> [What to work on]:
In the material below, find every line with "VfsProofs" and pull it out.

> [Records for processing]:
· · · · · · ·

(* ===== verification/VfsProofs.v ===== *)
(** * Properties of the virtual file system

    The file operations over the FAT16 driver, from a path string to the bytes of
    the file, and the table of open files. *)
From stdpp Require Import base gmap list numbers strings.
From S2P Require Import Prelude Config Memory CString Heap KernelHeap KState Disk PParser Fat16 Fat16Proofs Vfs.
Import Disk DiskProofs Fat16 Fat16Proofs Vfs.
#[local] Open Scope Z_scope.

Module VfsProofs.

Section Proofs.
Context {A D : Type} `{Al : Allocator A} `{Av : AllocatorView A} `{Po : PortIO D} `{At : !AtaDrive D} `{Aw : !AllocatorLaws A}.
#[local] Abbreviation St := (kst A D).
#[local] Abbreviation driver := (@kernel_driver A D Al Po).

(** ** Slots *)

Lemma free_slot_spec l i :
  match free_slot l i with
  | Some j => (i <= j < i + length l)%nat /\ l !! (j - i)%nat = Some 0 /\
      (forall k, (k < j - i)%nat -> exists x, l !! k = Some x /\ x <> 0)
  | None => forall k x, l !! k = Some x -> x <> 0
  end.
Proof.
  revert i. induction l as [|x l IH]; intros i; simpl; [done|].
  destruct (Z.eqb_spec x 0) as [->|Hx].
  - split; [lia|]. rewrite Nat.sub_diag. split; [done|]. intros; lia.
  - specialize (IH (S i)). destruct (free_slot l (S i)) as [j|].
    + destruct IH as (Hj & H0 & Hk). split; [lia|].
      replace (j - i)%nat with (S (j - S i)) by lia. split; [done|].
      intros [|k] Hlt; [by exists x|]. simpl. apply Hk. lia.
    + intros [|k] y Hy; [by injection Hy as <-|by eapply IH].
Qed.

(** ** Frames *)

(** Everything the allocations [L] hold is unchanged. *)
Definition keeps (L : gmap Z nat) (s s' : St) : Prop :=
  forall a n, L !! a = Some n -> objs s' !! a = objs s !! a.

Lemma keeps_trans L s1 s2 s3 : keeps L s1 s2 -> keeps L s2 s3 -> keeps L s1 s3.
Proof. intros H1 H2 a n Ha. etrans; [by eapply H2|by eapply H1]. Qed.

Lemma keeps_weaken L L' s s' : L ⊆ L' -> keeps L' s s' -> keeps L s s'.
Proof. intros Hs Hk a n Ha. eapply Hk. by eapply lookup_weaken. Qed.

(** A mounted volume lives in live allocations. *)
Lemma mounted_keeps img p fp s s' L :
  mounted img p fp s -> live s L -> keeps L s s' ->
  the_disk s' = the_disk s -> dev s' = dev s -> mounted img p fp s'.
Proof.
  intros [M1 M2 M3 M4 M5 M6 M7] Hl Hk Hd Hv.
  assert (Hx : forall a o, objs s !! a = Some o -> objs s' !! a = Some o).
  { intros a o Ho. destruct (live_Some _ _ _ _ Hl Ho) as [n Hn]. by rewrite (Hk a n). }
  split; rewrite ?Hd, ?Hv; auto. intros a Ha. destruct (M4 a Ha) as [q Hq]. eauto.
Qed.

Lemma path_built_keeps s s' L root ads drive l :
  PParser.path_built s s' L root ads drive l -> keeps L s s'.
Proof.
  intros Hp a n Ha. apply (PParser.pb_frame _ _ _ _ _ _ _ Hp). intros Hin.
  apply (PParser.pb_fresh _ _ _ _ _ _ _ Hp) in Hin. congruence.
Qed.

Lemma file_mode_r rest : file_get_mode_by_string (114 :: rest) = Ok READ.
Proof. done. Qed.

(** ** Opening *)

(** A file descriptor for the file whose FAT structures are [desc], [e], [c]. *)
Record opened (img : list Z) (p : Z) (fp : fat_private) (raw : list Z) (i : nat)
    (s s' : St) (L LP : gmap Z nat) (fdp desc e c : Z) : Prop := {
  op_live : live s' (<[fdp := 1%nat]> (<[c := 1%nat]> (<[e := 1%nat]> (<[desc := 1%nat]> LP))));
  op_fresh a : a ∈ [fdp; c; e; desc] -> LP !! a = None;
  op_nodup : NoDup [fdp; c; e; desc];
  op_file : open_file s' desc e c 0 raw;
  op_fd : objs s' !! fdp =
    Some (to_obj (FileDescriptor (Z.of_nat i) fat16_fs disk_addr desc));
  op_table : file_descriptors s' = <[i := fdp]> (file_descriptors s);
  op_mounted : mounted img p fp s';
  op_keeps : keeps L s s';
  op_low : 0 < fdp;
  op_disk : the_disk s' = the_disk s
}.

(** The descriptor table gets the lowest free slot. *)
Lemma file_new_descriptor_ok s L f i (Q : Z * Z -> St -> Prop) :
  live s L -> free_blocks s = S f -> free_slot (file_descriptors s) 0 = Some i ->
  (forall p a, let s' := set_file_descriptors
         (set_heap s a (<[p := to_obj (FileDescriptor (Z.of_nat i) 0 0 0)]> (objs s)))
         (<[i := p]> (file_descriptors s)) in
     live s' (<[p := 1%nat]> L) -> free_blocks s' = f -> L !! p = None -> 0 < p -> Q (0, p) s') ->
  wp file_new_descriptor s Q.
Proof.
  intros Hl Hf Hi HQ. pose proof (free_slot_spec (file_descriptors s) 0) as Hs. rewrite Hi in Hs.
  unfold file_new_descriptor. apply wp_bind. unfold wp at 1, gets. rewrite Hi.
  apply wp_bind. eapply wp_zalloc; [done|unfold sizeof_file_descriptor, HEAP_BLOCK_SIZE; lia|done|].
  intros p a s1 Hl1 Hf1 HLp Hop Hp. apply wp_bind. unfold wp at 1, set_descriptor. simpl.
  destruct (decide _) as [_|Hn]; [|lia]. rewrite Nat2Z.id.
  apply wp_bind. eapply wp_load; [apply lookup_insert_eq|].
  apply wp_bind. eapply wp_store; [apply lookup_insert_eq|]. apply wp_ret.
  specialize (HQ p a). subst s1. unfold set_file_descriptors, set_heap in *. simpl in *.
  rewrite insert_insert_eq. apply HQ; try done; [solve_live|lia].
Qed.

(** A file of the root directory that a one-part path names: the entry at index
    [k] is the only one that matches, and it is a file. *)
Record root_file (fp : fat_private) (s : St) (entries : list Z) (nm : list Z) (k : nat) : Prop := {
  rf_entries : objs s !! fd_entry (root_directory fp) = Some (to_obj entries);
  rf_index : (k < Z.to_nat (fd_total (root_directory fp)))%nat;
  rf_length : (32 * k + 32 <= length entries)%nat;
  rf_match j : (j < Z.to_nat (fd_total (root_directory fp)))%nat ->
    entry_matches (drop (32 * j) entries) (PParser.pad nm) = Ok (bool_decide (j = k));
  rf_file : Z.land (attribute (drop (32 * k) entries)) FAT_FILE_SUBDIRECTORY = 0
}.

· · · · · · ·

> [Solved exercise]:
(* ===== verification/VfsProofs.v ===== *)
Module VfsProofs.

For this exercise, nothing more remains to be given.